----- INPUT -----

Lemma assign_locks_spec ps requested ret fs ret' fs' :
  fs_wf fs -> Z.of_nat (size (inode_of fs)) + zlen ps + 1 < 2 ^ 32 ->
  (instance_num_ <$> requested) = requested_ids ps ->
  (forall i, i ∈ requested_ids ps -> busy lp i fs) ->
  assign_locks e ps requested ret fs = (Ok ret', fs') ->
  exists new, ret' = ret ++ new /\ Forall2 (desc_for fs) ps new /\
    (NoDup (requested_ids ps) -> NoDup (desc_id <$> new)) /\ fs_wf fs' /\
    (forall j, busy lp j fs' <-> busy lp j fs \/ j ∈ desc_id <$> new).
Proof.
  destruct Hfine as [Hd Ho]. unfold requested_ids.
  revert requested ret fs. induction ps as [|p ps IH]; intros requested ret fs Hwf Hsz Hreq Hbusy; simpl.
  { intros [= <- <-]. exists []. rewrite app_nil_r. 
    split_and!; [done|constructor|intros _; constructor|done|].
    intros j. rewrite elem_of_nil. naive_solver. }
  rewrite zlen_cons in Hsz. pose proof (zlen_nonneg ps). simpl in Hreq, Hbusy.
  destruct (instance_id p) as [i|] eqn:Ei.
  - destruct requested as [|l requested]; [done|]. injection Hreq as Hl Hreq. intros Hrun.
    apply IH in Hrun as (new & -> & Hall & Hnd & Hwf' & Hb); [|done|lia|done|].
    2: { intros j Hj. apply Hbusy. by right. }
    exists ((l, per_instance_name p) :: new). rewrite <- app_assoc. split_and!; try done.
    + constructor; [|done]. split; [done|]. by rewrite Ei.
    + intros [Hi Hnd']%NoDup_cons. cbn [fmap list_fmap]. apply NoDup_cons.
      split; [|by apply Hnd]. unfold desc_id at 1. simpl. rewrite Hl.
      eapply desc_for_not_in; [exact Hall| |exact Hi]. apply Hbusy. left.
    + intros j. rewrite Hb. cbn [fmap list_fmap]. rewrite elem_of_cons.
      unfold desc_id at 2. simpl. rewrite Hl. split; [naive_solver|].
      intros [|[->|]]; [by left| |by right]. left. apply Hbusy. left.
  - rewrite Hd, Ho.
    destruct (smallest_free lp fs) as (k & Hk & Hfree & Hsm).
    destruct (AcquireUnusedLock_spec lp fs k Hwf ltac:(lia) Hfree Hsm) as (l & Hrun & Hl & _).
    rewrite Hrun. fold (taken (locks_path e) k fs). intros Hrec.
    pose proof (taken_wf (locks_path e) k fs Hwf) as Hwf1.
    pose proof (taken_size (locks_path e) k fs) as Hs1.
    apply IH in Hrec as (new & -> & Hall & Hnd & Hwf' & Hb); [|done|lia|done|].
    2: { intros j Hj. apply busy_taken; [done|]. right. by apply Hbusy. }
    exists ((l, per_instance_name p) :: new). rewrite <- app_assoc. split_and!; try done.
    + constructor.
      * split; [done|]. rewrite Ei. unfold desc_id. simpl. rewrite Hl. split; [lia|done].
      * eapply Forall2_impl; [exact Hall|]. intros q d [Hname Hq]. split; [done|].
        destruct (instance_id q); [done|]. destruct Hq as [? Hq]. split; [done|].
        intros Hbq. apply Hq. apply busy_taken; [done|]. by right.
    + intros Hnd'. cbn [fmap list_fmap]. apply NoDup_cons. split; [|by apply Hnd].
      unfold desc_id at 1. simpl. rewrite Hl.
      eapply desc_for_not_in; [exact Hall|apply busy_taken; [done|by left]|].
      intros Hin. apply Hfree, Hbusy, Hin.
    + intros j. rewrite Hb, busy_taken by done. cbn [fmap list_fmap]. rewrite elem_of_cons.
      unfold desc_id at 2. simpl. rewrite Hl. naive_solver.
Qed.
End alloc.

(** ** CreateInstanceGroup *)
Section create.
Context (e : Env) (Hfine : locks_fine e).

(** A lock stands for the file its id's path names. *)
Definition owns (fs : LockFs) (l : InstanceLockFile) : Prop :=
  inode_of fs !! lock_path (locks_path e) (instance_num_ l) = Some (l_inode l).

Lemma taken_owns i fs l : owns fs l -> owns (taken (locks_path e) i fs) l.
Proof.
  unfold owns, taken, opened, set_held. simpl.
  destruct (inode_of fs !! lock_path (locks_path e) i) eqn:E; simpl; [done|].
  intros Hl. rewrite lookup_insert_ne; [done|]. intros Heq. rewrite Heq in E. congruence.
Qed.

Lemma taken_owns_new i fs l :
  instance_num_ l = i -> l_inode l = (opened (locks_path e) i fs).1 ->
  owns (taken (locks_path e) i fs) l.
Proof. intros <- Hl. unfold owns, taken. simpl. rewrite Hl. apply opened_path. Qed.

Lemma acquire_requested_owns ps requested acc fs acc' fs' :
  acquire_requested e ps requested acc fs = (Ok acc', fs') ->
  Forall (owns fs) acc -> Forall (owns fs') acc'.
Proof.
  destruct Hfine as [Hd Ho]. revert requested acc fs.
  induction ps as [|p ps IH]; intros requested acc fs; simpl; [by intros [= <- <-]|].
  destruct (instance_id p) as [i|]; [|apply IH]. case_bool_decide; [done|]. rewrite Hd, Ho.
  rewrite AcquireLock_opened. destruct (opened (locks_path e) i fs) as [n fs1] eqn:Eo.
  destruct (is_held n fs1); [done|]. intros Hrun Hacc. eapply IH; [exact Hrun|].
  assert (set_held n true fs1 = taken (locks_path e) i fs) as ->
    by (unfold taken; by rewrite Eo).
  apply Forall_app. split.
  - eapply Forall_impl; [exact Hacc|]. intros l. apply taken_owns.
  - apply Forall_singleton, taken_owns_new; [done|]. by rewrite Eo.
Qed.

Lemma assign_locks_owns ps requested ret fs ret' fs' :
  fs_wf fs -> Z.of_nat (size (inode_of fs)) + zlen ps + 1 < 2 ^ 32 ->
  assign_locks e ps requested ret fs = (Ok ret', fs') ->
  Forall (owns fs) requested -> Forall (owns fs) ret.*1 -> Forall (owns fs') ret'.*1.
Proof.
  destruct Hfine as [Hd Ho]. revert requested ret fs.
  induction ps as [|p ps IH]; intros requested ret fs Hwf Hsz; simpl; [by intros [= <- <-]|].
  rewrite zlen_cons in Hsz. pose proof (zlen_nonneg ps).
  destruct (instance_id p) as [i|].
  - destruct requested as [|l requested]; [done|]. intros Hrun Hreq%Forall_cons Hret.
    refine (IH _ _ _ Hwf _ Hrun _ _); [lia|by destruct Hreq|].
    rewrite fmap_app, Forall_app. split; [done|]. apply Forall_singleton. by destruct Hreq.
  - rewrite Hd, Ho. destruct (smallest_free (locks_path e) fs) as (k & Hk & Hfree & Hsm).
    destruct (AcquireUnusedLock_spec (locks_path e) fs k Hwf ltac:(lia) Hfree Hsm)
      as (l & -> & Hl & Hn). fold (taken (locks_path e) k fs). intros Hrun Hreq Hret.
    pose proof (taken_size (locks_path e) k fs).
    refine (IH _ _ _ (taken_wf _ _ _ Hwf) _ Hrun _ _); [lia| |].
    + eapply Forall_impl; [exact Hreq|]. intros x. apply taken_owns.
    + rewrite fmap_app, Forall_app. split.
      * eapply Forall_impl; [exact Hret|]. intros x. apply taken_owns.
      * apply Forall_singleton. by apply taken_owns_new.
Qed.

(** Marking and releasing only touch inodes. *)
Definition marked (fs : LockFs) (n : Z) : Prop :=
  exists c h, inodes fs !! n = Some (c, h) /\ head c = Some (state_char kInUse).

Lemma mark_in_use_spec ls fs :
  Forall (fun l => is_Some (inodes fs !! l_inode l)) ls ->
  exists fs', mark_in_use ls fs = (Ok tt, fs') /\ inode_of fs' = inode_of fs /\
    (forall n, marked fs n -> marked fs' n) /\ Forall (fun l => marked fs' (l_inode l)) ls.
Proof.
  revert fs. induction ls as [|l ls IH]; intros fs Hls; simpl.
  { exists fs. split_and!; [done|done|done|constructor]. }
  apply Forall_cons in Hls as [[[c h] Hl] Hls].
  unfold mbind, SetStatus. rewrite Hl.
  set (fs1 := mkLockFs _ _ _).
  assert (Hm1 : forall n, marked fs n \/ n = l_inode l -> marked fs1 n).
  { intros n Hn. unfold marked, fs1. simpl. destruct (decide (l_inode l = n)) as [<-|Hne].
    - rewrite lookup_insert_eq. by eexists _, _.
    - rewrite lookup_insert_ne by done. destruct Hn as [Hn| ->]; [exact Hn|done]. }
  destruct (IH fs1) as (fs' & Hrun & Hi & Hmono & Hmarked).
  { eapply Forall_impl; [exact Hls|]. intros x [y Hy]. unfold fs1. simpl.
    rewrite lookup_insert. case_decide; by eexists. }
  exists fs'. split_and!; [done|by rewrite Hi| |].
  - intros n Hn. apply Hmono, Hm1. by left.
  - constructor; [|done]. apply Hmono, Hm1. by right.
Qed.

Lemma release_all_spec ls fs :
  inode_of (release_all ls fs) = inode_of fs /\
  (forall n c h, inodes fs !! n = Some (c, h) ->
     exists h', inodes (release_all ls fs) !! n = Some (c, h') /\
       (h = false \/ n ∈ l_inode <$> ls -> h' = false)).
Proof.
  unfold release_all. revert fs. induction ls as [|l ls IH]; intros fs.
  { split; [done|]. intros n c h Hn. exists h. split; [done|]. intros [|Hin]; [done|].
    by apply elem_of_nil in Hin. }
  cbn [foldl]. destruct (IH (release l fs)) as [Hi Hc]. split; [by rewrite Hi|].
  intros n c h Hn. assert (inodes (release l fs) !! n =
    Some (c, if decide (l_inode l = n) then false else h)) as Hn1.
  { unfold release, set_held. simpl. destruct (decide (l_inode l = n)) as [<-|];
      [by rewrite lookup_alter_eq, Hn|by rewrite lookup_alter_ne, Hn]. }
  destruct (Hc _ _ _ Hn1) as (h' & Hh' & Hf). exists h'. split; [done|].
  rewrite fmap_cons, elem_of_cons. intros Hor. apply Hf. case_decide; [by left|].
  destruct Hor as [->|[->|]]; [by left|done|by right].
Qed.

(** Directory operations leave the locks and the database alone. *)
Definition framed {A} (m : M World A) : Prop :=
  forall w r w', m w = (r, w') -> locks w' = locks w /\ db w' = db w.

Lemma framed_bind {A B} (m : M World A) (k : A -> M World B) :
  framed m -> (forall a, framed (k a)) -> framed (mbind m k).
Proof.
  intros Hm Hk w r w'. unfold mbind. destruct (m w) as [[a| | |] w1] eqn:E;
    apply Hm in E as [E1 E2]; [|by intros [= <- <-]..].
  intros [E3 E4]%Hk. by rewrite E3, E4.
Qed.
Lemma framed_lift {A} (r : result A) : framed (lift r).
Proof. intros w r' w' [= <- <-]. done. Qed.
Lemma framed_call c : framed (modify (add_call c)).
Proof. intros w r w' [= <- <-]. done. Qed.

-----

= ABOUT THIS TASK =
Reproduce, line for line, the material, starting at its first line, and end once the line holding "Hnd']%NoDup_cons. cbn [fmap list_fmap]. apply NoDup_cons." has been output.

= PROBLEM SOLUTION =
Lemma assign_locks_spec ps requested ret fs ret' fs' :
  fs_wf fs -> Z.of_nat (size (inode_of fs)) + zlen ps + 1 < 2 ^ 32 ->
  (instance_num_ <$> requested) = requested_ids ps ->
  (forall i, i ∈ requested_ids ps -> busy lp i fs) ->
  assign_locks e ps requested ret fs = (Ok ret', fs') ->
  exists new, ret' = ret ++ new /\ Forall2 (desc_for fs) ps new /\
    (NoDup (requested_ids ps) -> NoDup (desc_id <$> new)) /\ fs_wf fs' /\
    (forall j, busy lp j fs' <-> busy lp j fs \/ j ∈ desc_id <$> new).
Proof.
  destruct Hfine as [Hd Ho]. unfold requested_ids.
  revert requested ret fs. induction ps as [|p ps IH]; intros requested ret fs Hwf Hsz Hreq Hbusy; simpl.
  { intros [= <- <-]. exists []. rewrite app_nil_r. 
    split_and!; [done|constructor|intros _; constructor|done|].
    intros j. rewrite elem_of_nil. naive_solver. }
  rewrite zlen_cons in Hsz. pose proof (zlen_nonneg ps). simpl in Hreq, Hbusy.
  destruct (instance_id p) as [i|] eqn:Ei.
  - destruct requested as [|l requested]; [done|]. injection Hreq as Hl Hreq. intros Hrun.
    apply IH in Hrun as (new & -> & Hall & Hnd & Hwf' & Hb); [|done|lia|done|].
    2: { intros j Hj. apply Hbusy. by right. }
    exists ((l, per_instance_name p) :: new). rewrite <- app_assoc. split_and!; try done.
    + constructor; [|done]. split; [done|]. by rewrite Ei.
    + intros [Hi Hnd']%NoDup_cons. cbn [fmap list_fmap]. apply NoDup_cons.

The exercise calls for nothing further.